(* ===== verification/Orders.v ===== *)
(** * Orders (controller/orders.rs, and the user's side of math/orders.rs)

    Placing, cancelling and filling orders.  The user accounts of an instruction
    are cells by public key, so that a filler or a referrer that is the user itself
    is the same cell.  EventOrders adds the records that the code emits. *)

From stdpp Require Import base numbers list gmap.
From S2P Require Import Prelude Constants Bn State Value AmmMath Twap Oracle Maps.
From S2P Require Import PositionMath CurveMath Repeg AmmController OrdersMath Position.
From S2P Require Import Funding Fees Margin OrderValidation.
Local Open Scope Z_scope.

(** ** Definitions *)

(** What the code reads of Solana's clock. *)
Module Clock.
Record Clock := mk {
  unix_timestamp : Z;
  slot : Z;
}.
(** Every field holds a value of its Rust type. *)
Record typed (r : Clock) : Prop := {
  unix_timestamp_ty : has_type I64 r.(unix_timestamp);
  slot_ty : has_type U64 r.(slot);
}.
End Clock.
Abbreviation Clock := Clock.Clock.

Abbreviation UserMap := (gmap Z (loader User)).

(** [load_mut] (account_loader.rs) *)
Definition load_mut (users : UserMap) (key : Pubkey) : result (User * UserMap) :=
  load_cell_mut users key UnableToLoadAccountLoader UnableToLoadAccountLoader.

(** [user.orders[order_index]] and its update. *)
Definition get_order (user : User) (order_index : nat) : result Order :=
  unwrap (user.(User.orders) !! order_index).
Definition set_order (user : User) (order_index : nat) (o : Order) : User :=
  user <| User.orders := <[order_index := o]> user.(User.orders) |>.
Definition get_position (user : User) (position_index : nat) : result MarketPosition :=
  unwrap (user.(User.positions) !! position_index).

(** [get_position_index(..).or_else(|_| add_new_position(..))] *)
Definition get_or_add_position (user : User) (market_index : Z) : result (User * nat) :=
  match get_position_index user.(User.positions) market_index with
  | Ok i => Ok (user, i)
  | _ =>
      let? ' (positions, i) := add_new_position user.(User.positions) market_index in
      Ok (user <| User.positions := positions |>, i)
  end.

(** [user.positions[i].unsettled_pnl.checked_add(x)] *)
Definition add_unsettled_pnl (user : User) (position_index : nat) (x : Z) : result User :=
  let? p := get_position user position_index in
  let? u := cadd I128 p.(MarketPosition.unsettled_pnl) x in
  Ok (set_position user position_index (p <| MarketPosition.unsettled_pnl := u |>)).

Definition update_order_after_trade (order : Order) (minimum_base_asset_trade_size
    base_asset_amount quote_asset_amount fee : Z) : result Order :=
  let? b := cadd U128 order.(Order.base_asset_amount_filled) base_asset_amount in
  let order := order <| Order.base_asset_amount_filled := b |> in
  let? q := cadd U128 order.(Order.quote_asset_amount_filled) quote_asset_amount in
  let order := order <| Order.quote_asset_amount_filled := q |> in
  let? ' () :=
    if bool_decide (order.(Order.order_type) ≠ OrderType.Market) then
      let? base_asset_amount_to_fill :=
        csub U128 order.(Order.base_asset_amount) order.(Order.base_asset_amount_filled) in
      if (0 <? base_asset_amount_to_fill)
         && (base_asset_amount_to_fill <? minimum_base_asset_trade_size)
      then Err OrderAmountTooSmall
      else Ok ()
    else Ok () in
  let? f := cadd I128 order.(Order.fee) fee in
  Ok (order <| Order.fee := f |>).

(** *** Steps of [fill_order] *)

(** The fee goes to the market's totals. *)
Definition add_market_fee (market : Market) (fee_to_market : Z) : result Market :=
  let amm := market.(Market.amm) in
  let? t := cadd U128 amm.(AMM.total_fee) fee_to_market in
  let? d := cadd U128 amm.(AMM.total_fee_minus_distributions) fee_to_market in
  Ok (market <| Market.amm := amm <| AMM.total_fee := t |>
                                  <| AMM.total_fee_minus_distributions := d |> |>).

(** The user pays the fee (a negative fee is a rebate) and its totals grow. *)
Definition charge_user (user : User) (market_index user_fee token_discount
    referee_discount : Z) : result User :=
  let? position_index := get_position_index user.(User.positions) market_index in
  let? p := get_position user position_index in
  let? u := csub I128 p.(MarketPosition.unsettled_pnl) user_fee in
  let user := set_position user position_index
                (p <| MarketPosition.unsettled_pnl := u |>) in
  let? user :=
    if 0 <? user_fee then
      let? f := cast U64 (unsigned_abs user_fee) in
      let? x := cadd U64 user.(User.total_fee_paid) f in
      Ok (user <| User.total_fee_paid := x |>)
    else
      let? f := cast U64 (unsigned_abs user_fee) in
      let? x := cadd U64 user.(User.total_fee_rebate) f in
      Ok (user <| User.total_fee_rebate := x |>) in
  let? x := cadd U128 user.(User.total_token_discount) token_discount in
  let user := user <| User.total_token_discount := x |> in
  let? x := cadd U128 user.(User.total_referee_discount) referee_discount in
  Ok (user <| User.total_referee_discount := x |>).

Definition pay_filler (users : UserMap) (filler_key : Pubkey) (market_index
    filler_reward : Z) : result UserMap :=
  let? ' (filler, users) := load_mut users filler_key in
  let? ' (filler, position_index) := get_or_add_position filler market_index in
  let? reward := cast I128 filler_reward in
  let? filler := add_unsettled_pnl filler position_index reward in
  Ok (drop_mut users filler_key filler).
---
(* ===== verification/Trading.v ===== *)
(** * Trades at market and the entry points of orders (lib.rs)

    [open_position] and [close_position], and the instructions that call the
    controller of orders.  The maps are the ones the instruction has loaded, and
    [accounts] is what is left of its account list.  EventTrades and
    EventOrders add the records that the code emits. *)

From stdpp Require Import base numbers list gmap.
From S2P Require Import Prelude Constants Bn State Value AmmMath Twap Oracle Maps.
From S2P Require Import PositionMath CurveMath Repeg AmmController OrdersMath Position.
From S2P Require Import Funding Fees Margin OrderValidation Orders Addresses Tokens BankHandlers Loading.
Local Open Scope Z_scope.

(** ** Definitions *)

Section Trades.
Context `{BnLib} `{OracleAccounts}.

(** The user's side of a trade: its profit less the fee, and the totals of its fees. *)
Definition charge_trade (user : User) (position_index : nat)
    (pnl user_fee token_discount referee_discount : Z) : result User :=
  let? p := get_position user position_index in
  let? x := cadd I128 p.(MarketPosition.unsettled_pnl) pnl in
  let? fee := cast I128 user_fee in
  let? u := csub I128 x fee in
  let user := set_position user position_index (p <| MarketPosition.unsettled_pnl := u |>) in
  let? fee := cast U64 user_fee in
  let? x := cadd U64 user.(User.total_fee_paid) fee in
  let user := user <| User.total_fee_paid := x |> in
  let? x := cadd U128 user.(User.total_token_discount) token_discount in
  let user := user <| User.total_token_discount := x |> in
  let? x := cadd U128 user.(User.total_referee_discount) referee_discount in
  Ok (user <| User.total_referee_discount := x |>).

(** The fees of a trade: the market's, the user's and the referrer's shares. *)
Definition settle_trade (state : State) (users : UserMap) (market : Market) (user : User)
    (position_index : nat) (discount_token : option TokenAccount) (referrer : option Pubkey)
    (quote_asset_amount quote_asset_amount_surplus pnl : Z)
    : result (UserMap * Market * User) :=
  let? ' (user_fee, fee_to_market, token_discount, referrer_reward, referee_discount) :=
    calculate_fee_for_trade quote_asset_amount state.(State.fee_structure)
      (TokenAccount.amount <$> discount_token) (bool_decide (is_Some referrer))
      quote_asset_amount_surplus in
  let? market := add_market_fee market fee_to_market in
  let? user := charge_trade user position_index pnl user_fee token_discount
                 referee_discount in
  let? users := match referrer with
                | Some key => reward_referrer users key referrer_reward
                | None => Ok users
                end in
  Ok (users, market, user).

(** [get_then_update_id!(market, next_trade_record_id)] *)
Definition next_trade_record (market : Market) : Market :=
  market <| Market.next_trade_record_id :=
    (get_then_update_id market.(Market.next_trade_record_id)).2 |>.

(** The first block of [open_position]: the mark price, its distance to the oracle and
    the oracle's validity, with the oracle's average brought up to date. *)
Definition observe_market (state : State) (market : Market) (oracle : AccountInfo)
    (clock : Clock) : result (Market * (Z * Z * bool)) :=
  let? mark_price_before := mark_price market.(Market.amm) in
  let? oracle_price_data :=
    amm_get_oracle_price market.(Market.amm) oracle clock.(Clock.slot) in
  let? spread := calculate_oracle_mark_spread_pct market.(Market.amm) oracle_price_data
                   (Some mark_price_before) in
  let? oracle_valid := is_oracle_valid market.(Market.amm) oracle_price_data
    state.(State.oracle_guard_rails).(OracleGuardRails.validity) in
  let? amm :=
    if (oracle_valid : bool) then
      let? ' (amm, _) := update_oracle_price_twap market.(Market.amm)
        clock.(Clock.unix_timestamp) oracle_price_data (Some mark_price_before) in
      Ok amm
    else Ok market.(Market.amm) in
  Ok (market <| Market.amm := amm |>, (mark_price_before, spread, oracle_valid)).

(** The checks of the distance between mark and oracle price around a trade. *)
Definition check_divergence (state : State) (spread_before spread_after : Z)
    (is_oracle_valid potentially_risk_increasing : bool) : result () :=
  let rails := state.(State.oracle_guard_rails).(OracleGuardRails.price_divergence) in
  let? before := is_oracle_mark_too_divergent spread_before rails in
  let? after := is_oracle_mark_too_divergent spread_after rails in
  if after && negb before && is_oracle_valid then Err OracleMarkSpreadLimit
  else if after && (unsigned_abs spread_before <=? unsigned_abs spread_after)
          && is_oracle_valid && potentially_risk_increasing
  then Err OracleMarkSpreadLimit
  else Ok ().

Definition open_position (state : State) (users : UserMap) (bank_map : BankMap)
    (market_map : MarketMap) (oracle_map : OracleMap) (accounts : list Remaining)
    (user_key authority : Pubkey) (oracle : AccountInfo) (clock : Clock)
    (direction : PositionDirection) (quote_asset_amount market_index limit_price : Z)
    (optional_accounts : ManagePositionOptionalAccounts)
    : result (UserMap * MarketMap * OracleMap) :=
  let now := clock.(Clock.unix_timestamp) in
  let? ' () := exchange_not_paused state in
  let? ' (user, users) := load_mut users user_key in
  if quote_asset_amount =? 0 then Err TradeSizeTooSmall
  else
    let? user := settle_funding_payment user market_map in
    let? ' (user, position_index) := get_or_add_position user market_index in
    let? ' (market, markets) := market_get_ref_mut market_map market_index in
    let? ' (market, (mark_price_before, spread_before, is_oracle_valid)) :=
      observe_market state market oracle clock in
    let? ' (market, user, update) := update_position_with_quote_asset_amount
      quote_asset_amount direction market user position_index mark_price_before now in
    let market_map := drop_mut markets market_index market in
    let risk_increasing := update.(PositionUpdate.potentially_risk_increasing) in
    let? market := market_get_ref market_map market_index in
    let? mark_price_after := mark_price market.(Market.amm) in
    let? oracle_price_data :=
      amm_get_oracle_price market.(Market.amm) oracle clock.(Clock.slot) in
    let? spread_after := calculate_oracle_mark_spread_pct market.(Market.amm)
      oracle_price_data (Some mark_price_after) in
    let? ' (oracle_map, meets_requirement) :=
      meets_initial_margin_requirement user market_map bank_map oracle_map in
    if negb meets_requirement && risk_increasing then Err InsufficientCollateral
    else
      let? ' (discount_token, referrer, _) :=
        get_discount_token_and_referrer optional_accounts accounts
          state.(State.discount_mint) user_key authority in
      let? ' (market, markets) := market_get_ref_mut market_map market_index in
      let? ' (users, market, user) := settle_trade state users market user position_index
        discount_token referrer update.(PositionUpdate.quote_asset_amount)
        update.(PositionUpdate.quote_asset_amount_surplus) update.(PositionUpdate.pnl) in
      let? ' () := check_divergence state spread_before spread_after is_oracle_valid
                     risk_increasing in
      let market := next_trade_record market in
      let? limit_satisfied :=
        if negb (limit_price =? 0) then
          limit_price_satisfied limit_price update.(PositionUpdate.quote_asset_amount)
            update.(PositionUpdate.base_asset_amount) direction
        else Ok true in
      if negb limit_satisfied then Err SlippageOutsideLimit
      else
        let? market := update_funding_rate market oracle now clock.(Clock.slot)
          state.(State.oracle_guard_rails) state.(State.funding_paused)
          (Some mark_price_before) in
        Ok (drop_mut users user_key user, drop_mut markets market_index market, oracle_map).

What you need to do | Looking at the data above, return every line from the one with "quote_asset_amount_surplus in" down to the one with "let? before := is_oracle_mark_too_divergent", exactly and inclusively.

Finished exercise |
      quote_asset_amount_surplus in
  let? market := add_market_fee market fee_to_market in
  let? user := charge_trade user position_index pnl user_fee token_discount
                 referee_discount in
  let? users := match referrer with
                | Some key => reward_referrer users key referrer_reward
                | None => Ok users
                end in
  Ok (users, market, user).

(** [get_then_update_id!(market, next_trade_record_id)] *)
Definition next_trade_record (market : Market) : Market :=
  market <| Market.next_trade_record_id :=
    (get_then_update_id market.(Market.next_trade_record_id)).2 |>.

(** The first block of [open_position]: the mark price, its distance to the oracle and
    the oracle's validity, with the oracle's average brought up to date. *)
Definition observe_market (state : State) (market : Market) (oracle : AccountInfo)
    (clock : Clock) : result (Market * (Z * Z * bool)) :=
  let? mark_price_before := mark_price market.(Market.amm) in
  let? oracle_price_data :=
    amm_get_oracle_price market.(Market.amm) oracle clock.(Clock.slot) in
  let? spread := calculate_oracle_mark_spread_pct market.(Market.amm) oracle_price_data
                   (Some mark_price_before) in
  let? oracle_valid := is_oracle_valid market.(Market.amm) oracle_price_data
    state.(State.oracle_guard_rails).(OracleGuardRails.validity) in
  let? amm :=
    if (oracle_valid : bool) then
      let? ' (amm, _) := update_oracle_price_twap market.(Market.amm)
        clock.(Clock.unix_timestamp) oracle_price_data (Some mark_price_before) in
      Ok amm
    else Ok market.(Market.amm) in
  Ok (market <| Market.amm := amm |>, (mark_price_before, spread, oracle_valid)).

(** The checks of the distance between mark and oracle price around a trade. *)
Definition check_divergence (state : State) (spread_before spread_after : Z)
    (is_oracle_valid potentially_risk_increasing : bool) : result () :=
  let rails := state.(State.oracle_guard_rails).(OracleGuardRails.price_divergence) in
  let? before := is_oracle_mark_too_divergent spread_before rails in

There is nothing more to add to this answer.